Seems like it's based on Chromium? If so, that's a no-go for me. We need more web diversity and support smaller browser engines, we don't need yet another Chromium/Blink based browser.
I agree with this sentiment, but besides Webkit/Chromium and Firefox's Gecko, there's not really any options. Ladybird is a new implementation gaining fast though don't think it's ready to replace everyday workflows yet. And Ladybird has been a huge undertaking of course.
Building a new browser engine is 99% of the work and slapping LLM features on it is the other 1% of it.
> curious about your anti-bot detection implementation at the C++ level. Are you modifying specific Chromium fingerprinting.
TLDR basically most browser automation platforms use CDP or CDP based APIs and websites are able to detect it as bots. We built new C++ APIs into rendering engine for type, click, extract which are not CDP based and surprisingly don't get detected by most websites.
> auth states
I'm not fully sure I understand the issue here. Are you referring to same web app but tasks require different user-logins?

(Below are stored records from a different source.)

(* ===================================================================== *)
(** ** A rejection that the catch clauses do not survive *)
(* ===================================================================== *)

(** C9 fails on the code where the store rejects with [undefined] (or
    [null]): the catch clause of [createMeal] and of [updateMeal] reads
    [err.name], which throws a TypeError of its own; that error escapes
    the handler and no response is sent.  [getAllMeals] and [deleteMeal],
    whose catch clauses bind nothing, answer 500 on the same rejection. *)
Theorem nullish_rejection_escapes :
  let down := Rejecting.model VUndefined in
  let req := Sample.request (Some Sample.admin) [] "1" (VObj Sample.rice) in
  let escaped := Throw (TypeError "Cannot read properties of undefined or null") in
  Meal.create down (VObj (stamped Sample.rice Sample.admin)) tt = (Throw VUndefined, tt)
  /\ fst (createMeal IntRuntime.rt down req (init down tt)) = escaped
  /\ sent (snd (createMeal IntRuntime.rt down req (init down tt))) = []
  /\ fst (updateMeal IntRuntime.rt down req (init down tt)) = escaped
  /\ sent (snd (updateMeal IntRuntime.rt down req (init down tt))) = []
  /\ status <$> sent (snd (getAllMeals down req (init down tt))) = [500]
  /\ status <$> sent (snd (deleteMeal down req (init down tt))) = [500]
  /\ createMeal IntRuntime.rt (Rejecting.model VNull) req (init (Rejecting.model VNull) tt)
     = (escaped,
        logged (Rejecting.model VNull)
          (Meal.Create (VObj (stamped Sample.rice Sample.admin)))
          (init (Rejecting.model VNull) tt) tt).
Proof. repeat split. Qed.

(* ===================================================================== *)
(** ** createMeal *)
(* ===================================================================== *)

#[local] Arguments prop : simpl never.
#[local] Arguments lt_zero : simpl never.
#[local] Arguments ToBoolean : simpl never.
#[local] Arguments is_undefined : simpl never.

(** Settle a goal by cases on what the catch clause reads off the error. *)
Ltac by_catch_cases :=
  repeat first
    [ reflexivity
    | match goal with
      | |- context [is_validation_error ?e] =>
          destruct (is_validation_error e) as [[]|?]
      | |- context [message_or_default ?e] =>
          destruct (message_or_default e) as [?|?]
      end; simpl ].

Ltac split_fields H :=
  unfold numeric_fields in H; rewrite ?Forall_cons in H;
  destruct H as (?Hcalories & ?Hcarbs & ?Hprotein & ?Hfat & ?HweightGrams & _).

(** Past both checks, [createMeal] is its store call followed by the
    answer that the store's outcome selects. *)
Lemma createMeal_reaches_store (rt : Runtime) (model : Meal.Model)
    (req : AuthRequest) (w : world model) (u : User)
    (props : list (string * value)) :
  user req = Some u ->
  body req = VObj props ->
  ToBoolean (prop "name" props) = true ->
  Forall (fun f => is_undefined (prop f props) = false
                   /\ not_negative rt (prop f props)) numeric_fields ->
  createMeal rt model req w =
    match Meal.create model (VObj (stamped props u)) (store w) with
    | (Ok meal, d) =>
        (Ok tt, called w (Meal.Create (VObj (stamped props u))) d 201 (envelope_data meal))
    | (Throw e, d) =>
        on_error model "Failed to create meal" e
          (logged model (Meal.Create (VObj (stamped props u))) w d)
    end.
Proof.
  intros Huser Hbody Hname Hfields.
  split_fields Hfields.
  repeat match goal with
         | H : _ /\ not_negative _ _ |- _ => destruct H as [? ?]
         end.
  unfold not_negative in *.
  run_handler. rewrite Huser, Hbody. simpl.
  rewrite Hname.
  repeat match goal with H : is_undefined _ = false |- _ => rewrite H; clear H end.
  simpl. unfold or_else.
  repeat match goal with H : lt_zero _ _ = Ok false |- _ => rewrite H; clear H end.
  simpl. unfold stamped.
  destruct (Meal.create _ _ _) as [[meal|e] d]; by_catch_cases.
Qed.

Lemma on_error_calls (model : Meal.Model) (generic : string) (e : error)
    (w : world model) :
  calls (snd (on_error model generic e w)) = calls w
  /\ store (snd (on_error model generic e w)) = store w.
Proof. unfold on_error, bind, lift, send. split; by_catch_cases. Qed.

(** C1. An authenticated request whose body has a truthy [name] and five
    amounts that are defined and [>= 0]: [createMeal] hands exactly one
    document to [Meal.create], whose [isCommon] is [true] and whose
    [createdBy] is the caller's [_id] whatever the body says about those
    two; and when the store resolves with the created meal, the response
    is 201 with [{ success: true, data: meal }]. *)
Theorem createMeal_stamps_valid_payload (rt : Runtime) (model : Meal.Model)
    (req : AuthRequest) (w : world model) (u : User)
    (props : list (string * value)) :
  user req = Some u ->
  body req = VObj props ->
  ToBoolean (prop "name" props) = true ->
  Forall (fun f => defined_nonneg rt (prop f props)) numeric_fields ->
  exists doc,
    prop "isCommon" doc = VBool true
    /\ prop "createdBy" doc = _id u
    /\ Forall (fun f => prop f doc = prop f props)
         ("name" :: "description" :: "image" :: numeric_fields)
    /\ calls (snd (createMeal rt model req w)) = calls w ++ [Meal.Create (VObj doc)]
    /\ forall meal d,
         Meal.create model (VObj doc) (store w) = (Ok meal, d) ->
         createMeal rt model req w =
           (Ok tt,
            called w (Meal.Create (VObj doc)) d 201
              (VObj [("success", VBool true); ("data", meal)])).
Proof.
  intros Huser Hbody Hname Hfields.
  exists (stamped props u).
  split; [reflexivity|]. split; [reflexivity|].
  split; [repeat constructor|].
  rewrite (createMeal_reaches_store rt model req w u props Huser Hbody Hname).
  - split.
    + destruct (Meal.create _ _ _) as [[meal|e] d]; [reflexivity|].
      now rewrite (proj1 (on_error_calls _ _ _ _)).
    + intros meal d ->. reflexivity.
  - eapply Forall_impl; [exact Hfields|].
    intros f [Hdef Hge]. split; [exact Hdef|now apply ge_zero_not_negative].
Qed.
(** On a percentage that is not negative the upper clamp and the two-sided
    clamp agree, and land in the interval. *)
Lemma Math_min_clamp_nonneg (p : number) (b : Q) :
  0 <= b -> le (Finite 0) p ->
  Math_min p (Finite b) =n= Math_min (Math_max p (Finite 0)) (Finite b)
  /\ in_interval 0 b (Math_min p (Finite b)).
Proof.
  intros Hb. destruct p as [| |a|]; simpl; try contradiction.
  - intros Ha. unfold in_interval.
    destruct (Qle_bool a 0) eqn:E0.
    + apply Qle_bool_iff in E0. assert (Ha0 : a == 0) by lra.
      simpl. destruct (Qle_bool a b) eqn:E1, (Qle_bool 0 b) eqn:E2; simpl;
        try apply Qle_bool_iff in E1; try apply Qle_bool_iff in E2;
        try apply Qle_bool_false in E1; try apply Qle_bool_false in E2;
        repeat split; lra.
    + simpl. destruct (Qle_bool a b) eqn:E1; simpl;
        try apply Qle_bool_iff in E1; try apply Qle_bool_false in E1;
        repeat split; lra.
  - intros _. unfold in_interval. simpl. repeat split; lra.
Qed.

(** There is no lower clamp: a negative percentage stays negative. *)
Lemma Math_min_neg (p : number) (b : Q) :
  0 <= b -> lt p (Finite 0) -> lt (Math_min p (Finite b)) (Finite 0).
Proof.
  intros Hb. destruct p as [| |a|]; simpl; try contradiction; auto.
  intros Ha. destruct (Qle_bool a b) eqn:E; simpl.
  - exact Ha.
  - apply Qle_bool_false in E. lra.
Qed.
(** The calls a dry run adds: at most that of the update-handling protocol,
    and only when the cluster state is Updating. *)
Lemma doSync_dry_calls (st st' : State) r :
  doSync true st = Returned (r, st') ->
  (calls st' = calls st /\
   (apiproxy.GetClusterState (ytsaurus (agent st)) <> ytv1.ClusterStateUpdating ->
    st' = st /\ snd r = nil_error)) \/
  (calls st' = HandleUpdatingCall true :: calls st /\
   apiproxy.GetClusterState (ytsaurus (agent st)) = ytv1.ClusterStateUpdating).
Proof.
  rewrite doSync_evaluate. unfold_go.
  destruct (IsReadyToUpdateClusterState _);
    [destruct (Server.NeedUpdate _) as [[|]|p]|]; try discriminate.
  1: { intros Heq. injection Heq as <- <-. left. now split. }
  all: destruct (apiproxy.GetClusterState (ytsaurus (agent st))) eqn:Hstate.
  all: try (destruct (callHandleUpdatingClusterState true st)
              as [[[[status|] err] st1]|p] eqn:Hcall; try discriminate;
            apply callHandleUpdatingClusterState_calls in Hcall; cbn [fst snd]).
  all: repeat match goal with
       | |- context [if ?c then _ else _] => destruct c
       end.
  all: intros Heq; injection Heq as <- <-.
  all: first [ right; split; [assumption | reflexivity]
             | left; split; [reflexivity | intros _; split; reflexivity] ].
Qed.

That's brilliant - bypassing CDP entirely is the right call. Most anti-bot
systems specifically look for navigator.webdriver and CDP artifacts. Building
click/type primitives directly into the rendering pipeline is much cleaner.
> auth state question
Sorry, I wasn't clear! I was thinking about the scenario where you have
multiple MCP clients (say Claude Desktop + another agent) both trying to
control the same BrowserOS session. Do requests get queued, or can they
interleave?
For our Django agent sandbox, we handle it by serializing operations - only
one agent action at a time. Curious if you do something similar or if the
HTTP/WebSocket layer handles concurrency differently.
The architecture diagram showing WebSocket → Extension → Browser makes sense
now. Will definitely be trying this for testing our Django apps - the
logged-in session persistence would save tons of auth setup time.
Ohh man, this definitely hurts. We were a team of 2 until recently and we've been working hard to get through the backlog of feature requests as fast as possible.
I think we've definitely improved the product a lot since we launched, you should try it out!
The BrowserOS-as-MCP server we believe is a nice useful + differentiated feature that other browsers don't have. You can use BrowserOS with claude-code, claude-desktop or gemini-cli for many useful things!
Hmm I've tried. Google chrome doesn't allow starting `--remote-debugging-port` on main profiles. Logs below from my MacOS. not sure if it allows on other OSes.
good question. key difference is MCP server is built right into the browser and works with your logged sessions. One-click to connect, no CDP setup needed. Also supports multiple parallel connections via MCP http transport.